What Is Hematuria?
Hematuria causes blood in your urine. Red blood cells turn urine pink, red or reddish-brown (gross hematuria). If the cells are only seen under a microscope, it’s called microscopic hematuria. Food, dyes or supplements can affect urine color.
Conditions causing hematuria include:
- Kidney or urinary tract injury
- Urinary tract infection or defects
- Kidney stones
- Kidney or bladder disease
- Mineral imbalances
- Strenuous exercise
- Inherited conditions
- Glomerulonephritis (inflamed kidney filtering units)
- Bleeding disorders
Microscopic hematuria has no symptoms. Gross hematuria may just change urine color. Blood can form clots in your bladder which blocks urine and causes pelvic pain. An infection can cause fever, pain while urinating and lower abdominal pain.
Symptoms of related conditions may include:
- Glomerulonephritis – Reduced urination, high blood pressure, and swollen feet and ankles
- Kidney or bladder infection – Fever and chills, intense pain on one side of your lower back, nausea or vomiting, pubic or bladder pain, urine odor, and frequent, painful urination
- Prostate infection – Lower back pain, bloody semen, pain during ejaculation, pain between the scrotum and anus, and occasionally, fever and chills
- Kidney or bladder tumor – Abdominal pain, frequent urination and pain after urinating
- Kidney stones – Severe back, side or groin pain; frequent or painful urination; and nausea and vomiting
- Bleeding disorders – Abnormal bleeding throughout your body, including excessive bleeding from cuts; abnormal skin bruising or bleeding; black color or bright red blood in the stool; and bleeding gums
- Traumatic injury – Bruises, swelling, punctures and open wounds
Your doctor will do a physical exam and review your history and symptoms.
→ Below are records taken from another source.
(* ===== verification/GroupWiring.v ===== *)
(** * The sharded store's test network

    In every state of the harness the end-point names it keeps are different,
    each leads to the server it is for, and a server's end-points are enabled
    exactly while the server runs.  The harness only works for groups of three
    servers. *)

From S2P Require Import Prelude GoBase GoStrings LabRpc Persister Raft RaftConfig RaftWiring RaftDemo Clerks Services GroupConfig.

(** ** Server names *)

Lemma servername_inj g g' i i' :
  (0 ≤ g)%Z → (0 ≤ g')%Z → servername g i = servername g' i' → g = g' ∧ i = i'.
Proof.
  intros Hg Hg' Heq. unfold servername in Heq. apply (inj (String.append _)) in Heq.
  apply (string_sep_inj "-"%char) in Heq as [H1 H2]; [|by apply Itoa_no_dash..].
  apply (inj Itoa) in H1, H2. lia.
Qed.

Lemma mastername_inj i i' : mastername i = mastername i' → i = i'.
Proof.
  intros Heq. apply (inj (String.append _)), (inj Itoa) in Heq. lia.
Qed.

Lemma mastername_servername i g j : mastername i ≠ servername g j.
Proof. done. Qed.

Section wiring.
Context `{!Gob (gval Op)}.
Notation Network := (@LabRpc.Network Name _ _).
Implicit Types cfg : config.
Implicit Types rn : Network.

(** ** Opening end-points *)

Record opened (target : nat → string) (names : list string) (j : nat) rn rn' : Prop := {
  op_nodup : NoDup names;
  op_new k e : names !! k = Some e →
    ends rn !! inl e = None ∧ is_Some (ends rn' !! inl e) ∧
    is_enabled rn' (inl e) = true ∧
    connection rn' (inl e) = Some (inl (target (j + k)));
  op_old e : is_Some (ends rn !! inl e) →
    is_Some (ends rn' !! inl e) ∧
    is_enabled rn' (inl e) = is_enabled rn (inl e) ∧
    connection rn' (inl e) = connection rn (inl e);
  op_out e : e ∉ names → ends rn' !! inl e = ends rn !! inl e;
  op_servers : servers rn' = servers rn;
}.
You’ll provide a urine sample to check for red blood cells or protein. If you have no other symptoms and no protein in your urine, your doctor will do follow-up urine tests over a few months to check for blood.
Serious conditions require additional tests such as a urine culture and imaging scans. Certain conditions – such as a tumor, trauma or kidney stones – may require minimally invasive or open surgery. Your doctor may refer you to a specialist.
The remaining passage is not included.